Enfin, mélancoliquement il fuma sa dernière pipe.
En heurts inutiles, les moineaux affamés qu’il nourrissait d’habitude venaient choquer ses vitres de leur bec. Pas une miette de pain, malgré les poches retournées. Ils heurtaient, sautillaient, piaillaient, et le jeune homme, dans une rêvasserie subite, se figura être l’un de ces moineaux et frapper lui aussi à coups redoublés contre les cloisons fermées de l’Inexorable, à travers lesquelles, se les imaginant heureux, il voyait grouiller les parvenus de tout genre, ceux de l’art, ceux de la science, ceux de l’industrie, ceux de la banque, ceux du clergé, ceux de l’armée, ceux du commerce, ceux de la haute noce, ceux du journalisme, ceux du carambolage, ceux de la jonglerie et même ceux de la politique. Toc! toc! contre le verre imbrisable s’ensanglantaient ses ongles. Toc! Personne ne faisait semblant d’ouïr. Toc! Des nausées le prenaient à la gorge devant cette indifférence universelle. Toc! toc! toc! Rien. Toc! sacré nom de Dieu, toc!... Il retombait épuisé, râlant, crevant, enterré dans le givre, immobile et livide, le sang congelé, le cœur roide.
Il se réveilla.
La faim dans son estomac prenait des proportions béantes. Huit heures. Il tira sa bourse et compta. Douze sous. Son déjeuner avait consisté à fumer son avant-dernière pipe. «Mangeons et buvons» se dit-il, fredonnant un de ses refrains favoris «car demain nous mourrons.»

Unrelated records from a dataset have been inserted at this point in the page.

(* ===== verification/ByteDataOps.v ===== *)
(** * Bit strings, byte strings and their marshaling: the operations *)
From S2P Require Import Prelude Word32 BitArray ByteData.
Import Marshaler.
Import BitArray (oz_elem(..), oz_list(..), oz_bool(..)).

(** ** Bytes *)

Definition is_byte (x : Z) : Prop := 0 <= x < 256.

Lemma BYTE_id x : is_byte x -> BYTE x = x.
Proof. apply Z.mod_small. Qed.

Lemma is_byte_bits x : 0 <= x -> is_byte x <-> forall j, 8 <= j -> Z.testbit x j = false.
Proof.
  intros Hx. split.
  - intros [_ H] j Hj. destruct (Z.eq_dec x 0) as [->|]; [apply Z.bits_0|]. apply Z.bits_above_log2; [done|].
    apply Z.lt_le_trans with 8; [apply Z.log2_lt_pow2; lia|done].
  - intros H. split; [done|]. destruct (Z.lt_ge_cases x 256) as [|Hge]; [done|]. exfalso.
    assert (8 <= Z.log2 x) by (apply Z.log2_le_pow2; lia). specialize (H (Z.log2 x) ltac:(done)). rewrite Z.bit_log2 in H; [done|lia].
Qed.

Lemma byte_ext x y : is_byte x -> is_byte y -> (forall j, 0 <= j < 8 -> Z.testbit x j = Z.testbit y j) -> x = y.
Proof.
  intros Hx Hy H. apply Z.bits_inj'. intros j Hj. destruct (Z.lt_ge_cases j 8); [by apply H|].
  by rewrite (proj1 (is_byte_bits x (proj1 Hx)) Hx j), (proj1 (is_byte_bits y (proj1 Hy)) Hy j).
Qed.

Lemma is_byte_at l i : Forall is_byte l -> is_byte (word_at l i).
Proof. intros H. unfold word_at. destruct (l.[i]) eqn:E; [by apply (proj1 (Forall_aget _ _) H i)|done]. Qed.

(** ** Writing *)

Definition appends (bs : ByteBuffer) (l : list Z) : ByteBuffer := BB (written bs ++ l) (availableSpace bs - zlen l).

Lemma appends_nil bs : appends bs [] = bs.
Proof. destruct bs. unfold appends. cbn. by rewrite app_nil_r, Z.sub_0_r. Qed.

Lemma appends_app bs l k : appends (appends bs l) k = appends bs (l ++ k).
Proof. unfold appends. cbn. rewrite app_assoc, zlen_app. f_equal. lia. Qed.

Lemma put_appends b bs : is_byte b -> 0 <= availableSpace bs -> put b bs = Some (appends bs [b]).
Proof. intros Hb Hs. unfold put, appends. rewrite (proj2 (Z.ltb_ge _ _)), BYTE_id by done. done. Qed.

(** A loop that writes the bytes of an array. *)
Lemma write_loop d lo n bs : Forall is_byte d -> 0 <= lo -> lo + Z.of_nat n <= zlen d -> Z.of_nat n <= availableSpace bs ->
  for_up lo n (fun i mb => x ← d.[i]; marshalByte x mb) bs = Some (appends bs (take n (drop (Z.to_nat lo) d))).
Proof.
  intros Hd. revert lo bs. induction n as [|n IH]; intros lo bs Hlo Hn Hs; cbn [for_up]; [by rewrite take_0, appends_nil|].
  destruct (aget_Some d lo) as [x Hx]; [lia|]. rewrite Hx. ored. unfold marshalByte.
  rewrite put_appends by (try lia; by apply (proj1 (Forall_aget _ _) Hd lo)). ored.
  rewrite IH by (cbn; rewrite ?zlen_cons, ?zlen_nil; lia). rewrite appends_app. do 2 f_equal.
  apply aget_lookup in Hx. rewrite (drop_S _ _ _ Hx). cbn. by replace (Z.to_nat (lo + 1)) with (S (Z.to_nat lo)) by lia.
Qed.

(** ** Numbers *)

Fixpoint encoding (fuel : nat) (i : Z) : list Z :=
  match fuel with
  | O => []
  | S fuel => if SBit <=? i then (i mod SBit + SBit) :: encoding fuel (i / SBit) else [i]
  end.

Lemma lor_SBit x : 0 <= x < SBit -> Z.lor x SBit = x + SBit.
Proof. unfold SBit. intros Hx. symmetry. apply Z.add_nocarry_lor. apply Z.bits_inj'. intros j Hj. rewrite Z.land_spec, Z.bits_0.
  destruct (Z.eq_dec j 7) as [->|]; [|replace (Z.testbit 128 j) with false by (symmetry; apply (Z.pow2_bits_false 7); lia); apply andb_false_r].
  destruct (Z.eq_dec x 0) as [->|]; [done|]. rewrite (Z.bits_above_log2 x 7); [done|lia|]. apply Z.log2_lt_pow2; lia.
Qed.

Lemma zlen_encoding fuel i : zlen (encoding fuel i) <= Z.of_nat fuel.
Proof. revert i. induction fuel as [|fuel IH]; intros i; cbn [encoding]; [done|]. ifs; rewrite zlen_cons, ?zlen_nil; [specialize (IH (i / SBit)); lia|lia]. Qed.

Lemma encoding_bytes fuel i : 0 <= i -> Forall is_byte (encoding fuel i).
Proof.
  revert i. induction fuel as [|fuel IH]; intros i Hi; cbn [encoding]; [constructor|]. unfold SBit in *. ifs; constructor.
  - unfold is_byte. pose proof (Z.mod_pos_bound i 128). lia.
  - apply IH. apply Z.div_pos; lia.
  - unfold is_byte. lia.
  - constructor.
Qed.

Lemma marshalNumber_loop_spec fuel i bs : 0 <= i < 128 ^ Z.of_nat fuel -> (0 < fuel)%nat -> Z.of_nat fuel <= availableSpace bs ->
  marshalNumber_loop fuel i bs = Some (appends bs (encoding fuel i)).
Proof.
  revert i bs. induction fuel as [|fuel IH]; intros i bs Hi Hf Hs; [lia|]. cbn [marshalNumber_loop encoding].
  destruct (Z.leb_spec SBit i) as [Hge|Hlt]; [|apply put_appends; unfold is_byte, SBit in *; lia].
  pose proof (Z.mod_pos_bound i SBit ltac:(done)) as Hm. rewrite lor_SBit by done. rewrite put_appends by (unfold is_byte, SBit in *; lia). ored.
  rewrite Nat2Z.inj_succ, Z.pow_succ_r in Hi by lia. destruct fuel as [|fuel]; [unfold SBit in *; cbn in Hi; lia|].
  rewrite IH; [by rewrite appends_app| |lia|cbn; rewrite zlen_cons, zlen_nil; lia].
  unfold SBit in *. split; [apply Z.div_pos; lia|]. apply Z.div_lt_upper_bound; lia.
Qed.

Lemma marshalNumber_spec i bs : MNumberMaxSize <= availableSpace bs -> marshalNumber i bs = Some (appends bs (encoding 5 (w32 i))).
Proof.
  intros Hs. unfold marshalNumber. apply marshalNumber_loop_spec; [|lia|done].
  pose proof (is_word_w32 i) as [? ?]. change (128 ^ Z.of_nat 5) with (2 ^ 35). lia.
Qed.
Lemma send_rest_bits spaces i : 0 <= i < zlen d -> Forall (fun s => DIFMaxSize + 2 * MNumberMaxSize < s) spaces -> zlen d - i <= zlen spaces -> send_rest spaces (Some (sender BitStringDesc i)) = None.
Proof using Hd Hlen.
  intros Hi Hsp. revert i Hi. induction Hsp as [|s spaces Hs _ IH]; intros i Hi Hz; [rewrite zlen_nil in Hz; lia|]. cbn [send_rest]. rewrite zlen_cons in Hz.
  destruct (cont_spec BitStringDesc i s) as (n & f & Hn & Hpos & Hf & -> & _); [lia|done|]. destruct (position_ok BitStringDesc (i + n)) eqn:Hp; [|done]. ored. cbn [position_ok] in Hp. rewrite Hp. rewrite IH by lia. done.
Qed.

(** The first fragment, behind the width. *)
Lemma first_spec k w s : 0 <= w < 2 ^ 31 -> dataSize k w = zlen d -> 2 * MNumberMaxSize < s -> exists n f, 0 <= n <= zlen d /\ (0 < zlen d -> 0 < n) /\ zlen f <= s /\
  marshalSuspV k w d (BB [] s) = (if position_ok k n then Some (BB f (s - zlen f), if n <? zlen d then Some (sender k n) else None) else None) /\
  (position_ok k n = true -> suspUnmarshal k f = Some ([], receiver k n, n =? zlen d)).
Proof using Hd Hlen.
  intros Hw Hk Hs. unfold MNumberMaxSize in Hs. pose proof (zlen_nonneg d). pose proof (zlen_encoding 5 w) as H5. pose proof (zlen_encoding_pos 5 w ltac:(lia)). unfold marshalSuspV, MNumberMaxSize. cbn [availableSpace]. rewrite (proj2 (Z.ltb_lt _ _)) by lia. cbn [negb].
  rewrite marshalNumber_spec by (cbn [availableSpace]; unfold MNumberMaxSize; lia). rewrite w32_word by lia. ored. cbn [setTotalSize newDesc totalSize Z.eqb setCurrentSize currentSize kind bytes index]. ored. rewrite Hk. unfold setCurrentSize. cbn [totalSize Z.eqb currentSize kind bytes index]. ored.
  set (c := zlen (encoding 5 w)) in *. set (n := Z.min (s - c - 5) (zlen d)). assert (Desc k d 0 (zlen d) (zlen d) = sender k 0) as -> by (unfold sender; by rewrite Z.sub_0_r).
  rewrite marshalByteArray_spec; [|lia|cbn [appends availableSpace]; fold c; unfold MNumberMaxSize; lia]. cbn [appends availableSpace]. fold c. unfold MNumberMaxSize. rewrite Z.sub_0_r, Z.add_0_l. fold n.
  exists n, (encoding 5 w ++ fragment 0 n). pose proof (zlen_fragment 0 n ltac:(lia) ltac:(lia) ltac:(lia)) as Hf. unfold MNumberMaxSize in Hf. split; [lia|]. split; [lia|]. split; [rewrite zlen_app; fold c; lia|]. split.
  - destruct (position_ok k n); [|done]. do 2 f_equal.
    + unfold appends. cbn [written availableSpace app]. f_equal. rewrite zlen_app. fold c. lia.
    + assert ((s - c - 5 <? zlen d) = (n <? zlen d)) as ->; [|done]. destruct (Z.ltb_spec (s - c - 5) (zlen d)), (Z.ltb_spec n (zlen d)); lia.
  - intros Hp. unfold suspUnmarshal. rewrite unmarshalNumber_spec by (unfold is_word; lia). ored. rewrite s32_small by lia. rewrite Hk, (proj2 (Z.ltb_ge _ _)) by lia. cbn [setTotalSize newDesc totalSize Z.eqb kind bytes index currentSize]. ored.
    assert (Desc k (replicate (Z.to_nat (zlen d)) 0) 0 (zlen d) 0 = receiver k 0) as -> by (unfold receiver; cbn [Z.to_nat]; by rewrite take_0, Z.sub_0_r). apply (unmarshalByteArray_spec k 0 n); [lia|lia|lia|done].
Qed.
End transfer.

(** ** References *)

(** The order of lists of signed characters. *)
Fixpoint lex (l k : list Z) : Z :=
  match l, k with
  | [], [] => 0
  | [], _ => -1
  | _, [] => 1
  | x :: l, y :: k => if B.char x <? B.char y then -1 else if B.char y <? B.char x then 1 else lex l k
  end.

Lemma cmp_loop_spec n i d e : 0 <= i -> i + Z.of_nat n = Z.min (zlen d) (zlen e) ->
  exists r, B.cmp_loop n i d e = Some r /\
    lex (drop (Z.to_nat i) d) (drop (Z.to_nat i) e) = (if r =? 0 then (if zlen d <? zlen e then -1 else if zlen e <? zlen d then 1 else 0) else r).
Proof.
  revert i. induction n as [|n IH]; intros i Hi Hn; cbn [B.cmp_loop].
  - exists 0. split; [done|]. cbn [Z.eqb]. destruct (Z.ltb_spec (zlen d) (zlen e)).
    + rewrite (drop_ge d) by (unfold zlen in *; lia). assert (zlen (drop (Z.to_nat i) e) <> 0) by (unfold zlen in *; rewrite length_drop; lia). by destruct (drop (Z.to_nat i) e).
    + rewrite (drop_ge e) by (unfold zlen in *; lia). assert (zlen (drop (Z.to_nat i) d) = zlen d - zlen e) by (unfold zlen in *; rewrite length_drop; lia).
      destruct (Z.ltb_spec (zlen e) (zlen d)), (drop (Z.to_nat i) d); rewrite ?zlen_nil, ?zlen_cons in *; try done; [lia|pose proof (zlen_nonneg l); lia].
  - destruct (aget_Some d i) as [x Hx]; [lia|]. destruct (aget_Some e i) as [y Hy]; [lia|]. rewrite Hx, Hy. ored. rewrite (drop_S d x _ (aget_lookup _ _ _ Hx)), (drop_S e y _ (aget_lookup _ _ _ Hy)). cbn [lex].
    destruct (B.char x <? B.char y); [by exists (-1)|]. destruct (B.char y <? B.char x); [by exists 1|]. destruct (IH (i + 1)) as (r & -> & Hr); [lia..|]. exists r. split; [done|]. rewrite <- Hr.
    by replace (Z.to_nat (i + 1)) with (S (Z.to_nat i)) by lia.
Qed.

Lemma cmp_spec b1 b2 : bytes_wf b1 -> bytes_wf b2 -> B.BIByteString_cmp b1 b2 = Some (lex (B.data b1) (B.data b2)).
Proof.
  intros [H1 _] [K1 _]. unfold B.BIByteString_cmp. cbv zeta. destruct (cmp_loop_spec (Z.to_nat (if B.width b1 <? B.width b2 then B.width b1 else B.width b2)) 0 (B.data b1) (B.data b2)) as (r & -> & Hr); [done| |].
  - pose proof (zlen_nonneg (B.data b1)). pose proof (zlen_nonneg (B.data b2)). destruct (Z.ltb_spec (B.width b1) (B.width b2)); lia.
  - ored. cbn [Z.to_nat] in Hr. rewrite !drop_0 in Hr. by rewrite Hr, H1, K1.
Qed.

Lemma bytes_equal_spec b1 b2 : bytes_wf b1 -> bytes_wf b2 -> exists r, B.equal b1 b2 = Some r /\ (r = true <-> b1 = b2).
Proof.
  intros [H1 _] [K1 _]. unfold B.equal. destruct (Z.eqb_spec (B.width b1) (B.width b2)) as [Hw|Hw]; cbn [negb]; [|exists false; split; [done|split; [done|congruence]]].
  destruct (bytes_loop (BitStrings.BS 0 (B.data b1)) (BitStrings.BS 0 (B.data b2)) (Z.to_nat (B.width b1)) 0 (fun x y => x =? y) BitStrings.equal_loop) as (r & E & Hr); [done|done|done|cbn [BitStrings.data]; pose proof (zlen_nonneg (B.data b1)); lia|cbn [BitStrings.data]; pose proof (zlen_nonneg (B.data b1)); lia|]. cbn [BitStrings.data] in E, Hr. rewrite E.
  exists r. split; [done|]. rewrite Hr. split; [|by intros -> j _; apply Z.eqb_refl]. intros H. destruct b1 as [v d], b2 as [w e]. cbn in *. subst v w. f_equal; [done|].
  apply aget_ext; [done|]. intros j Hj. rewrite !aget_word_at by lia. f_equal. apply Z.eqb_eq, H. lia.
Qed.

Lemma bytes_make_toString b : bytes_wf b -> B.BIByteString_make (of_ints (B.data b)) = Some (Proceed b).
Proof.
  intros Hb. rewrite of_ints_elems. pose proof (bytes_make_spec (EInt <$> B.data b)) as Hm. assert (forallb is_byte_elem (EInt <$> B.data b) = true) as E.
  { apply forallb_forall. intros e (c & -> & Hc)%list_elem_of_In%list_elem_of_fmap. destruct Hb as [_ Hb]. rewrite Forall_forall in Hb. specialize (Hb c Hc). unfold is_byte in Hb. cbn. lia. }
  rewrite E in Hm. destruct Hm as (r & -> & Hr & Er). do 2 f_equal. apply bytes_ext; [done|done|]. symmetry in Er. apply list_fmap_eq_inj in Er; [done|by intros x y [=]].
Qed.

(** A builtin returns a well-formed bit string of width [w] with the bits of [P]. *)
Definition yields (o : option (oz_outcome BitStrings.BitString)) (w : Z) (P : Z -> bool) : Prop :=
  exists r, o = Some (Proceed r) /\ holds r w P.
Definition bits (b : BitStrings.BitString) : Z -> bool := bit (BitStrings.data b).

Lemma make_elems w es : 0 <= w ->
  if forallb (is_index w) es then yields (BitStrings.BIBitString_make w (of_elems es)) w (is_elem es) else BitStrings.BIBitString_make w (of_elems es) = Some (Raise (TypeError 1)).
Proof.
  intros Hw. unfold BitStrings.BIBitString_make. rewrite (proj2 (Z.ltb_ge _ _)) by done. rewrite isList_elems. destruct (newBitString_spec w Hw) as (b & -> & Hb & Wb & Bb). ored. pose proof (make_loop_spec es b Hb) as Hm. rewrite Wb in Hm.
  destruct (forallb _ es); [|done]. destruct Hm as (r & -> & Hr & Wr & Br). exists r. split; [done|]. split; [done|]. split; [done|]. intros j. by rewrite Br, Bb, orb_false_r.
Qed.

Il vêtit sa houppelande et ses bottes.
Dans une crémerie honteuse, il s’attabla. D’autres déguenillés arrivaient aussi, prenaient place et, silencieusement, faisaient leur repas. Une fumée âcre chargée de goûts de graisse, s’attachait aux narines, mais personne ne s’en offusquait. Chacun broutait. Une fille morne apportait les plats et les bouteilles. Albert lui demanda à dîner pour douze sous. Elle servit un bouillon, un morceau de bœuf, un verre de vin, un peu de pain. Quand il eut fini, mal rassasié, il voulut encore quelque chose. On lui rappela durement ses dettes. Il partit la tête basse.